Transforaminal endoscopic decompression of a postoperative dislocated bone fragment after a 2-level lumbar total disc replacement: case report.

作者信息

Wagner Ralf, Iprenburg Menno, Telfeian Albert E

机构信息

Ligamenta Spine Centre, Frankfurt am Main, Germany;

Spine Clinic Iprenburg, Veenhuizen, The Netherlands; and.

出版信息

Neurosurg Focus. 2016 Feb;40(2):E8. doi: 10.3171/2015.11.FOCUS15492.

Abstract

The proposed advantages of total disc replacement (TDR) over fusion in the lumbar spine are the preservation of motion and the avoidance of adjacent-level disease. One of the complications inherent in TDR is the possibility of vertebral body fracture due to trauma or a malpositioned implant. The resulting dilemma is that posterior decompression of the displaced bone fragment could then have a destabilizing effect and possibly require fusion, thus obviating the benefit of an arthroplasty procedure.
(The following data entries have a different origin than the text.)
(** The published position is exact at its instant: the job at place [i] of
    the FIFO queue is told that [i] jobs are ahead of it; a job that is not
    queued, or does not exist, has no position; asking changes nothing. *)
Theorem queue_position_is_index (db : Db) (id : uuid) :
  queue_wf db ->
  exists pos, queue_position id db = (Ok pos, db)
  /\ (forall i r, queued_fifo db !! i = Some r -> e_id r = id -> pos = Some (Z.of_nat i))
  /\ ((forall r, r ∈ queued_fifo db -> e_id r <> id) -> pos = None).
Proof.
  intros Hwf. unfold queue_position, get, gets_st. rewrite run_bind.
  assert (forall i r, queued_fifo db !! i = Some r -> e_id r = id ->
    evaluations db !! id = Some r /\ e_status r = E_QUEUED) as Hin.
  { intros i r Hi <-. apply list_elem_of_lookup_2, elem_of_queued_fifo in Hi as [[k Hk] Hq].
    destruct Hwf as [Hrows _]. by destruct (Hrows k r Hk) as (-> & _). }
  destruct (evaluations db !! id) as [row|] eqn:Hk; cycle 1.
  { exists None. split; [done|]. split; [|done]. intros i r Hi Hid. by destruct (Hin i r Hi Hid). }
  destruct (has_status E_QUEUED row) eqn:Hst; cbn [negb]; cycle 1.
  { exists None. split; [done|]. split; [|done]. intros i r Hi Hid.
    apply has_status_false in Hst. by destruct (Hin i r Hi Hid) as [[= ->] ?]. }
  eexists. split; [done|]. split.
  - intros i r Hi Hid. destruct (Hin i r Hi Hid) as [[= ->] _]. f_equal.
    rewrite <-zlen_rows_where. unfold zlen. f_equal.
    rewrite <-(count_before (queued_fifo db) i r); [| | by apply queued_fifo_ids | done].
    2: { apply order_by_created_sorted. }
    apply Permutation_length. unfold queued_fifo. rewrite order_by_created_perm.
    unfold rows_where. by rewrite filterb_andb.
  - intros Hno. destruct Hwf as [Hrows _]. apply has_status_true in Hst.
    destruct (Hno row); [|by apply Hrows]. apply elem_of_queued_fifo. eauto.
Qed.

(** * Recovery *)

Section RecoverySpec.
Context `{PyRepr} (os_of : uuid -> OsView) (now : datetime).

(** Recovery settles every stale row and touches no other: a row running
    since before the threshold loses its owner and, keeping its attempts,
    fails when its execution survived the containment or its attempts are
    used up, and is queued again otherwise; every other row is unchanged. *)
Theorem recover_stale_settles stale_before max_attempts (db : Db) :
  queue_wf db ->
  exists rows db', recover_stale_running os_of now stale_before max_attempts db = (Ok rows, db')
  /\ forall k r, evaluations db !! k = Some r -> exists r',
     evaluations db' !! k = Some r'
     /\ if is_stale stale_before r then
          r' ∈ rows /\ e_worker_id r' = None /\ e_attempt_count r' = e_attempt_count r
          /\ e_status r' = (if nonempty (survivors os_of r) || (max_attempts <=? e_attempt_count r)
                            then E_FAILED else E_QUEUED)
        else r' = r.
Proof.
  intros Hwf. destruct (recover_stale_run os_of now stale_before max_attempts db Hwf) as [_ E].
  eexists _, _. split; [exact E|]. intros k r Hk. eexists.
  split; [exact (recover_stale_lookup _ _ _ _ _ _ _ Hwf Hk)|].
  destruct (is_stale stale_before r) eqn:Hst; [|done].
  destruct (recover_row_cases os_of now max_attempts r) as (_ & Ha & _ & _ & _ & Hw & Hout).
  split_and!; try done.
  - apply list_elem_of_fmap_2, elem_of_rows_where. eauto.
  - destruct (nonempty _ || _); apply Hout.
Qed.

(** C7 Recovery never starts a duplicate execution: when a stale row is queued
    again although the operating-system process its attempt recorded was
    alive, that process and every descendant of it are dead by then. *)
Theorem requeued_execution_is_dead stale_before max_attempts (db db' : Db) rows k r r' a p :
  queue_wf db ->
  recover_stale_running os_of now stale_before max_attempts db = (Ok rows, db') ->
  evaluations db !! k = Some r -> e_status r = E_RUNNING ->
  evaluations db' !! k = Some r' -> e_status r' = E_QUEUED ->
  from_metadata (e_result_metadata r) = Some a -> at_root_pid a = Some p -> 0 < p ->
  alive_before (os_of k) p = true ->
  Forall (fun q => pid_alive (alive_after (os_of k)) (Some q) = false)
    (p :: descendants (os_of k) p).
Proof.
  intros Hwf Hrun Hk Hst Hk' Hst' Ha Hp Hpos Halive.
  destruct (recover_stale_run os_of now stale_before max_attempts db Hwf) as [_ E].
  rewrite E in Hrun. simplify_eq. cbn in Hk'.
  rewrite (recover_stale_lookup _ _ _ _ _ _ _ Hwf Hk) in Hk'. simplify_eq.
  destruct (is_stale stale_before r); [|congruence].
  destruct (recover_row_cases os_of now max_attempts r) as (_ & _ & _ & _ & _ & _ & Hout).
  destruct Hwf as [Hrows _]. destruct (Hrows k r Hk) as (Hid & _).
  apply (contain_attempt_covers _ a); [done..|].
  destruct (nonempty (survivors os_of r)) eqn:Hsv; [cbn in Hout; destruct Hout as [? _]; congruence|].
  unfold survivors in Hsv. rewrite Ha, Hid in Hsv. unfold orphan_suspected in Hsv. rewrite Hp in Hsv.
  assert (pid_alive (alive_before (os_of k)) (Some p) = true) as Hal.
  { cbn. destruct (Z.leb_spec p 0); [lia|done]. }
  rewrite Hal in Hsv. unfold contain_attempt in Hsv |- *. rewrite Hp, Hal in Hsv |- *.
  cbn [negb andb] in Hsv |- *. cbn [cr_still_alive cr_contained] in Hsv |- *.
  apply bool_decide_eq_true. by destruct (List.filter _ _).
Qed.
End RecoverySpec.

(** * Draining *)

Lemma StronglySorted_filterb {A} (R : relation A) f l :
  StronglySorted R l -> StronglySorted R (List.filter f l).
Proof.
  induction 1 as [|x l Hl IH Hx]; cbn; [constructor|]. destruct (f x); [|done].
  constructor; [done|]. apply Forall_forall. intros y [Hy _]%elem_of_filterb.
  by eapply Forall_forall in Hx.
Qed.

(** Changing the queued row [r] into a row that is not queued takes it, and
    only it, out of the queue. *)
Lemma queued_fifo_remove db db' r r' :
  queue_wf db -> evaluations db !! e_id r = Some r -> e_status r' <> E_QUEUED ->
  evaluations db' = <[e_id r := r']> (evaluations db) -> e_id r' = e_id r ->
  queued_fifo db' = List.filter (fun x => negb (bool_decide (e_id x = e_id r))) (queued_fifo db).
Proof.
  intros Hwf Hk Hq' Hev Hid'.
  assert (forall k x, evaluations db' !! k = Some x -> e_id x = k) as Hkey'.
  { intros k x Hx. rewrite Hev in Hx. destruct (decide (k = e_id r)) as [->|Hne].
    - rewrite lookup_insert_eq in Hx. by simplify_eq.
    - rewrite lookup_insert_ne in Hx by done. by apply Hwf. }
  assert (forall x, x ∈ queued_fifo db' <-> x ∈ queued_fifo db /\ e_id x <> e_id r) as Hmem.
  { intros x. rewrite !elem_of_queued_fifo, Hev. split.
    - intros [[k Hx] Hq]. destruct (decide (k = e_id r)) as [->|Hne].
      + rewrite lookup_insert_eq in Hx. by simplify_eq.
      + rewrite lookup_insert_ne in Hx by done. destruct (proj1 Hwf k x Hx) as (<- & _).
        split; [|done]. eauto.
    - intros [[[k Hx] Hq] Hne]. destruct (proj1 Hwf k x Hx) as (<- & _). split; [|done].
      exists (e_id x). by rewrite lookup_insert_ne. }
  assert (NoDup (e_id <$> queued_fifo db')) as Hnd'.
  { unfold queued_fifo. rewrite order_by_created_perm. by apply rows_where_ids_NoDup. }
  pose proof (queued_fifo_ids db Hwf) as Hnd.
  assert (forall x y, x ∈ queued_fifo db -> y ∈ queued_fifo db -> e_id x = e_id y -> x = y) as Hinj.
  { intros x y [[k Hx] _]%elem_of_queued_fifo [[k' Hy] _]%elem_of_queued_fifo Heq.
    destruct (proj1 Hwf k x Hx) as (<- & _). destruct (proj1 Hwf k' y Hy) as (<- & _). congruence. }
  apply (StronglySorted_unique_strong (created_le e_created_at e_id)).
  - intros x y [Hx _]%Hmem [Hy _]%elem_of_filterb Hxy Hyx. apply Hinj; [done..|].
    unfold created_le in *. lia.
  - apply order_by_created_sorted.
  - apply StronglySorted_filterb, order_by_created_sorted.
  - apply NoDup_Permutation; [by eapply NoDup_fmap_1| |].
    + apply (sublist_NoDup _ (queued_fifo db)); [by eapply NoDup_fmap_1|apply filterb_sublist].
    + intros x. rewrite Hmem, elem_of_filterb, negb_true_iff, bool_decide_eq_false. done.
Qed.

Section Drain.
Context `{PyRepr} (now : datetime) (w : pystr) (policy : string) (mw mh limit : Z)
        (score : Z) (meta : dict).

(** One round of a lone worker: a claim and the success of what it took. *)
Definition work_one (db : Db) : list uuid * Db :=
  let (rows, db1) := run_action (AClaim now w policy mw mh limit) db in
  (e_id <$> rows, foldl (fun d r => step d (ASucceed now (e_id r) score meta w)) db1 rows).

Fixpoint drain (rounds : nat) (db : Db) : list uuid * Db :=
  match rounds with
  | O => ([], db)
  | S n => let (ids, db1) := work_one db in
           let (ids', db2) := drain n db1 in (ids ++ ids', db2)
  end.

Definition succeeded (r : Evaluation) : Evaluation :=
  claimed now w r <| e_status := E_SUCCEEDED |> <| e_completed_at := Some now |>
    <| e_score := Some score |> <| e_result_metadata := meta |> <| e_failure_reason := None |>.

Lemma work_one_head db h rest :
  queue_wf db -> count_status E_RUNNING db = 0 -> 1 <= mh -> 0 <= score <= 100 ->
  queued_fifo db = h :: rest ->
  exists db', work_one db = ([e_id h], db') /\ queue_wf db' /\ count_status E_RUNNING db' = 0
  /\ queued_fifo db' = rest /\ evaluations db' = <[e_id h := succeeded h]> (evaluations db).
Proof.
  intros Hwf Hrun Hmh Hsc Hq. unfold work_one.
  destruct (step_claim now w policy mw mh limit db Hwf) as (o & db1 & Ho & E & Hn & Hs).
  pose proof (step_wf (AClaim now w policy mw mh limit) db Hwf) as Hwf1.
  unfold step in Hwf1. rewrite E in Hwf1 |- *. cbn [snd] in Hwf1.
  assert (count_running_heavy db = 0) as Hrh.
  { pose proof (countb_nonneg running_heavy_row (evaluations db)).
    enough (count_running_heavy db <= count_status E_RUNNING db)
      by (unfold count_running_heavy in *; lia).
    apply countb_le. intros k v _. unfold running_heavy_row. zify_bool. naive_solver. }
  assert (1 <= worker_cap mw) as Hwc by (unfold worker_cap; lia).
  assert (o = Some h) as ->.
  { assert (1 <= heavy_cap mw mh) by (unfold heavy_cap; lia). clear Hs Hn E.
    destruct Ho as [?|? Hq'|r ? ? Hq'|? ? ? ? Hq' ? ?|? ? ? Hq' ? ?]; try lia;
      rewrite Hq in Hq'; by simplify_eq. }
  destruct (Hs h eq_refl) as [(_ & _ & _ & _ & _ & _ & Hev) _].
  assert (h ∈ queued_fifo db) as [[k Hk] Hst]%elem_of_queued_fifo by (rewrite Hq; left).
  destruct (proj1 Hwf k h Hk) as (<- & Hck & Hcol).
  change (option_list (claimed now w <$> Some h)) with [claimed now w h]. cbn [foldl].
  change (e_id (claimed now w h)) with (e_id h).
  assert (evaluations (step db1 (ASucceed now (e_id h) score meta w))
          = <[e_id h := succeeded h]> (evaluations db)) as Hev2.
  { unfold step. rewrite (run_action_bind (mark_succeeded now (e_id h) score meta w) option_list)
      by done. unfold mark_succeeded.
    rewrite (update_owned_ok _ _ _ _ (claimed now w h)); [| |done..|].
    - cbn. rewrite Hev. by rewrite insert_insert_eq.
    - rewrite Hev. apply lookup_insert_eq.
    - unfold evaluation_check in Hck |- *. cbn. zify_bool. lia. }
  eexists. split; [done|]. split; [by apply step_wf|]. split; [|split; [|done]].
  - unfold count_status in Hrun |- *. rewrite Hev2, (countb_insert _ _ _ h) by done. cbn.
    rewrite Hrun. rewrite (proj2 (has_status_false _ _)) by congruence. done.
  - rewrite (queued_fifo_remove db _ h (succeeded h)); [|done..].
    pose proof (queued_fifo_ids db Hwf) as Hnd. rewrite Hq in Hnd |- *.
    apply NoDup_cons in Hnd as [Hno _]. cbn [List.filter].
    rewrite bool_decide_eq_true_2 by done. cbn [negb]. apply filterb_all.
    intros x Hx. apply negb_true_iff, bool_decide_eq_false. intros Heq. apply Hno.
    rewrite <-Heq. by apply list_elem_of_fmap_2.
Qed.

Lemma work_one_keeps_finished db id r :
  queue_wf db -> evaluations db !! id = Some r -> finished r ->
  queue_wf (snd (work_one db)) /\ evaluations (snd (work_one db)) !! id = Some r.
Proof.
  intros Hwf Hk Hf. unfold work_one.
  pose proof (step_wf (AClaim now w policy mw mh limit) db Hwf) as Hwf1.
  pose proof (step_keeps_finished (AClaim now w policy mw mh limit) db id r Hwf Hk Hf) as Hk1.
  unfold step in Hwf1, Hk1. destruct (run_action _ db) as [rows db1]. cbn [snd] in *.
  revert db1 Hwf1 Hk1. induction rows as [|x rows IH]; intros db1 Hwf1 Hk1; [done|].
  apply IH; [by apply step_wf|by apply step_keeps_finished].
Qed.

Lemma drain_keeps_finished n db id r :
  queue_wf db -> evaluations db !! id = Some r -> finished r ->
  evaluations (snd (drain n db)) !! id = Some r.
Proof.
  revert db. induction n as [|n IH]; intros db Hwf Hk Hf; [done|].
  cbn [drain]. destruct (work_one_keeps_finished db id r Hwf Hk Hf) as [Hwf1 Hk1].
  destruct (work_one db) as [ids db1]. specialize (IH db1 Hwf1 Hk1 Hf).
  by destruct (drain n db1).
Qed.

(** C8 A lone worker drains the queue in order: with nothing else running, as
    many rounds of claim and success as there are queued jobs take every
    queued job exactly once, in creation order, whatever their classes and
    the bypass limit, and leave the queue empty with each of them succeeded. *)
Theorem drain_in_fifo_order (db : Db) :
  queue_wf db -> count_status E_RUNNING db = 0 -> 1 <= mh -> 0 <= score <= 100 ->
  exists db', drain (length (queued_fifo db)) db = (e_id <$> queued_fifo db, db')
  /\ queued_fifo db' = [] /\ count_status E_RUNNING db' = 0
  /\ forall r, r ∈ queued_fifo db -> evaluations db' !! e_id r = Some (succeeded r).
Proof.
  intros Hwf Hrun Hmh Hsc. remember (queued_fifo db) as q eqn:Hq. symmetry in Hq.
  revert db Hwf Hrun Hq. induction q as [|h rest IH]; intros db Hwf Hrun Hq.
  { exists db. split_and!; try done. intros r Hr. by apply elem_of_nil in Hr. }
  destruct (work_one_head db h rest Hwf Hrun Hmh Hsc Hq) as (db1 & E & Hwf1 & Hrun1 & Hq1 & Hev1).
  destruct (IH db1 Hwf1 Hrun1 Hq1) as (db' & E' & Hq' & Hrun' & Hdone).
  exists db'. cbn [length drain]. rewrite E, E'. split_and!; [done..|].
  intros r [->|Hr]%elem_of_cons; [|by apply Hdone].
  assert (evaluations db1 !! e_id h = Some (succeeded h)) as Hfin
    by (rewrite Hev1; apply lookup_insert_eq).
  replace db' with (snd (drain (length rest) db1)) by (by rewrite E').
  apply drain_keeps_finished; [done..|by left].
Qed.
End Drain.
In this study, the authors describe the technical considerations and feasibility of the treatment of a postoperative L-5 paresis that resulted from a dislocated bone fragment at L4-5 during a 2-level lumbar TDR.

摘要

腰椎全椎间盘置换术(TDR)相较于融合术的优势在于保留运动功能并避免相邻节段疾病。TDR固有的并发症之一是因创伤或植入物位置不当导致椎体骨折的可能性。由此产生的困境是,对移位骨碎片进行后路减压可能会产生不稳定作用,甚至可能需要进行融合,从而抵消了关节置换手术的益处。在本研究中,作者描述了在二级腰椎TDR期间,因L4-5节段骨碎片脱位导致术后L5轻瘫的治疗技术要点及可行性。